M: What is that but concentration?

B: To help in that, is it not better to have aids? M: Breath regulation, etc., are of much help.

B: Is it not possible to get a sight of God?

M: Yes. You see this and that. Why not see God? Only you must know what God is. All are seeing God always. Only they don’t realize it. Find out what God is. People see and yet they don’t see, because they don’t know God.

B: Should I not go on with kirtan, nama japa, etc., when I worship?

M: Yes. Manasa japa (mental repetition) is very good. That helps with dhyana. The mind gets identified with that japa and then you know what real puja is – the losing of one’s individuality in that which is worshipped or revered.

B: Is Paramatma always different from us?

M: The difference is the view a man has now. But by thinking of him as not different, you achieve identity.

B: That is Advaita, is it not? Becoming oneself.

M: Where is becoming? The thinker is all the while the same as the Real. He ultimately realizes that fact. Sometimes we forget our identity, i.e., as waking individual self. In sleep Bhagavan is perpetual consciousness.

B: Is not the Guru’s guidance needed in addition to idol worship?

M: How did you start without advice? B: From puranas, etc.

M: Yes. Someone tells you, or Bhagavan himself, in which latter case He (God) is your Guru. What matters it who the Guru is? We really are one with the Guru and Bhagavan. The Guru is really Bhagavan. We discover that in the end. There is no difference between them. “Guru is God” is the idea.

B: If we have some merit the search will not leave us.

M: Yes. You will keep your effort that way.

B: Will not a cleverer man be a great help in pointing out the way?

M: Yes, but if you go on working with available light you will meet your Guru, as he will be seeking you himself.

B: Is there a difference between prapatti (surrender) and the yoga of the rishis?

M: Jnana marga and bhakti or prapatti advocated by Sri Aurobindo are the same. The goal is the same. Self-surrender leads to it like enquiry. Complete self-surrender means you have no further thought of ‘I’. That is what bhakti leads to, and also jnana. Then all your samskaras are washed off and you are free. You should not continue as a separate entity at the end of either course.

B: Don’t we attain swarga (heavenly regions) as a fruit of our actions?

M: Why? That is as true as our present existence in this world. But, if we enquire what we are and discover the Self, what need is there to think of swarga, etc.?

B: Should I not try to escape from birth and death?

M: Yes. Find out who is born, and who has the trouble of existence now. When you are asleep do you think of birth and trouble, etc.? You think of it now. So find out whence this trouble arose and you have the solution. You discover none is born. There is no birth, no trouble, no unhappiness in fact. Everything is That. All is bliss. We are then freed from rebirth in truth. Why feel misery?

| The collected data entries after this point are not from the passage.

Lemma announced_placeable h p c s :
  inv s -> s.(hs) !! h = None -> placeable h p (set_hs (<[h := mkH p true c false []]> s.(hs)) s).
Proof.
  intros [Hret Hmux Halt Hrec Hleak Hshown Hshow] Hh.
  assert (Hlk : forall k x, s.(hs) !! k = Some x -> <[h := mkH p true c false []]> s.(hs) !! k = Some x).
  { intros k x Hx. rewrite lookup_insert_ne; [done|]. congruence. }
  split; [split| | |]; cbn [retained alternates mux tasks pathStatus hs set_hs]; try done.
  - intros q k Hq. destruct (Hmux q k Hq) as (x & ? & ?). eauto.
  - intros q k Hq. destruct (Halt q k Hq) as (x & ? & ?). eauto.
  - intros q k Hq Hr. destruct (Hrec q k Hq Hr) as [?|[?|[?|(k' & y & ? & _)]]]; [by auto..|set_solver].
  - intros k x [[<- <-]|[Hne Hx]]%lookup_insert_Some Hc Ha; [set_solver|]. destruct (Hleak k x Hx Hc Ha) as [?|[?|?]]; [by auto..|set_solver].
  - intros q k Hq. destruct (Hshown q k Hq) as [?|[? _]]; [by left|set_solver].
  - intros Hp. destruct (Hmux _ _ Hp) as (x & ? & _). congruence.
  - intros Hp. destruct (Halt _ _ Hp) as (x & ? & _). congruence.
  - exists (mkH p true c false []). by rewrite lookup_insert_eq.
Qed.

Definition without (l l' : list task) (s : srv) : srv := mkSrv s.(hs) s.(mux) s.(alternates) s.(pathStatus) s.(retained) (l ++ l').

Lemma task_inv R s l t l' :
  inv s -> s.(tasks) = l ++ t :: l' ->
  (forall q k, s.(alternates) !! q = Some k -> q ∉ R -> t <> TPromote q /\ t <> TDiscard q k) ->
  inv_d ∅ ∅ R (without l l' s).
Proof.
  intros [Hret Hmux Halt Hrec Hleak Hshown Hshow] Ht Hn.
  assert (Hin : forall u, u <> t -> u ∈ s.(tasks) -> u ∈ l ++ l').
  { intros u Hu. rewrite Ht, !elem_of_app, elem_of_cons. naive_solver. }
  split; cbn [retained alternates mux tasks pathStatus hs without]; try done.
  - intros q k Hq. destruct (Halt q k Hq) as (x & ? & ? & ? & Hcb). exists x. repeat split; [done..|]. intros Hr.
    destruct (Hcb (not_elem_of_empty q)) as [?|?]; [by left|]. right. apply Hin; [|done]. destruct (Hn q k Hq Hr). congruence.
  - intros q k Hq Hr. destruct (Hn q k Hq Hr). destruct (Hrec q k Hq (not_elem_of_empty q)) as [?|[?|[?|?]]]; [by auto| | |by auto].
    + right. left. apply Hin; [congruence|done].
    + right. right. left. apply Hin; [congruence|done].
Qed.

Lemma promote_inv obs p s : inv_d ∅ ∅ {[p]} s -> inv (promoteAlternate obs p s).
Proof.
  intros Hi. unfold promoteAlternate. destruct (s.(alternates) !! p) as [h|] eqn:Hp;
    [|by apply (exempt_inv _ _ {[p]}); [|intros q ->%elem_of_singleton]].
  destruct (pop_placeable _ _ _ _ Hi (reflexivity _) Hp) as (Hi1 & Hnm & Hna & _ & Hh & _). cbv zeta in *.
  set (s1 := stop h _ _) in *. clearbody s1.
  destruct (alive s1 h) eqn:Hal; cbn [negb]; [|by apply cancel_settles].
  assert (Hpl : placeable h p s1).
  { split; [done|done|congruence|]. destruct Hh as (x & Hx & ?). destruct (alive_active _ _ Hal) as (x' & ? & ? & _). exists x'. split; [done|].
    split; congruence. }
  destruct (mlookup s1.(mux) p) as [[k|]|]; [destruct (Alive _)|..]; (by apply cancel_settles) || (by apply installRoute_inv).
Qed.

Lemma discard_inv obs p h s l l' :
  inv s -> s.(tasks) = l ++ TDiscard p h :: l' -> inv (run_task obs (TDiscard p h) (without l l' s)).
Proof.
  intros Hi Ht. cbn [run_task]. unfold discardAlternate. cbn [alternates without]. case_decide as Hd.
  - apply cancel_settles. apply (exempt_inv _ _ {[p]}); [|intros q ->%elem_of_singleton; apply lookup_delete_eq].
    assert (Hi1 : inv_d ∅ ∅ {[p]} (without l l' s)) by (eapply task_inv; [done|done|]; intros q k Hq Hr; split; [done|intros [= -> ->]; set_solver]).
    pose proof (alternate_remove_inv _ _ _ p h _ Hi1 Hd) as Hr. by rewrite union_empty_l_L in Hr.
  - eapply task_inv; [done|done|]. intros q k Hq _. split; [done|]. intros [= -> ->]. done.
Qed.

Lemma foreign_end_inv p s : mlookup s.(mux) p = Some Foreign -> inv s -> inv (set_mux (mremove p s.(mux)) s).
Proof.
  intros Hp [Hret Hmux Halt Hrec Hleak Hshown Hshow].
  assert (Hm : forall q h, mlookup (mremove p s.(mux)) q = Some (Relay h) <-> mlookup s.(mux) q = Some (Relay h)).
  { intros q h. destruct (decide (p = q)) as [<-|]; [rewrite mlookup_remove, Hp; done|by rewrite mlookup_remove_ne]. }
  split; cbn [retained alternates mux tasks pathStatus hs set_mux]; try setoid_rewrite Hm; done.
Qed.

Lemma route_step_inv s s' : step s s' -> inv s -> inv s'.
Proof.
  intros Hs Hi. destruct Hs as [s obs h p c Hh|s h|s h|s obs l t l' Ht|s p|s p Hp].
  - by apply elect_inv, announced_placeable.
  - by apply end_inv, inv_weaken.
  - pose proof (cancel_inv _ _ _ h _ Hi) as Hc. by replace (∅ ∖ {[h]} : gset nat) with (∅ : gset nat) in Hc by set_solver.
  - destruct t as [p|p h]; [|by apply discard_inv]. apply promote_inv. eapply task_inv; [done|exact Ht|].
    intros q k Hq Hr. split; [|done]. intros [= ->]. set_solver.
  - by apply foreign_inv.
  - by apply foreign_end_inv.
Qed.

B: Chaitanya and Ramakrishna wept before God and achieved success.

M: Yes. They had a powerful shakti drawing them through those experiences. Entrust yourself to that power to take you on to your goal. Tears are often referred to as a sign of weakness. We cannot attribute weakness to these great ones. These symptoms are passing manifestations while the great current is carrying them on. Let us look to the end achieved.

B: Can this physical body be made to disappear into nothingness?

M: Why this query? Why not find out if you are this body? B: Can’t we appear and disappear like Viswamitra and other rishis?

M: These are debates about physical matters. Is that our essential object of interest? Are you not the Atman? Why think about other matters? Seek the essence. Reject other disquisitions as useless. Those who believe that moksha consists in disappearance err. No such thing is needed. You are not the body. What matters it how the body disappears – in one way or another. There is no merit in disappearance of body in one way over the other. Everything is one. Where is superiority or inferiority in the one? See Chap. XIV of Ramana Gita. The loss of the ‘I’ is the central fact – and not of the body. It is the dehatma buddhi (the idea that I am the body) that is your bondage. It is the discarding of it and perceiving the Real that matters. Should you pound to pieces something golden before seeing it is gold? What matters if it is round or powdered when you perceive the truth of its being gold? The dying man does not see this body. It is the other man who thinks about the manner in which the body dies. The realized have no death. Whether the body is active or drops off, he is equally conscious and sees no difference. To him nothing is superior to the other. To an outsider also, the manner of disappearance of a mukta’s body is unimportant. Mind your own realisation and after that it will be time enough to see which form of death is preferable! Are you the body? During night, when you are fast asleep have you body consciousness?

B: No.

M: What exists always, is the ‘I’.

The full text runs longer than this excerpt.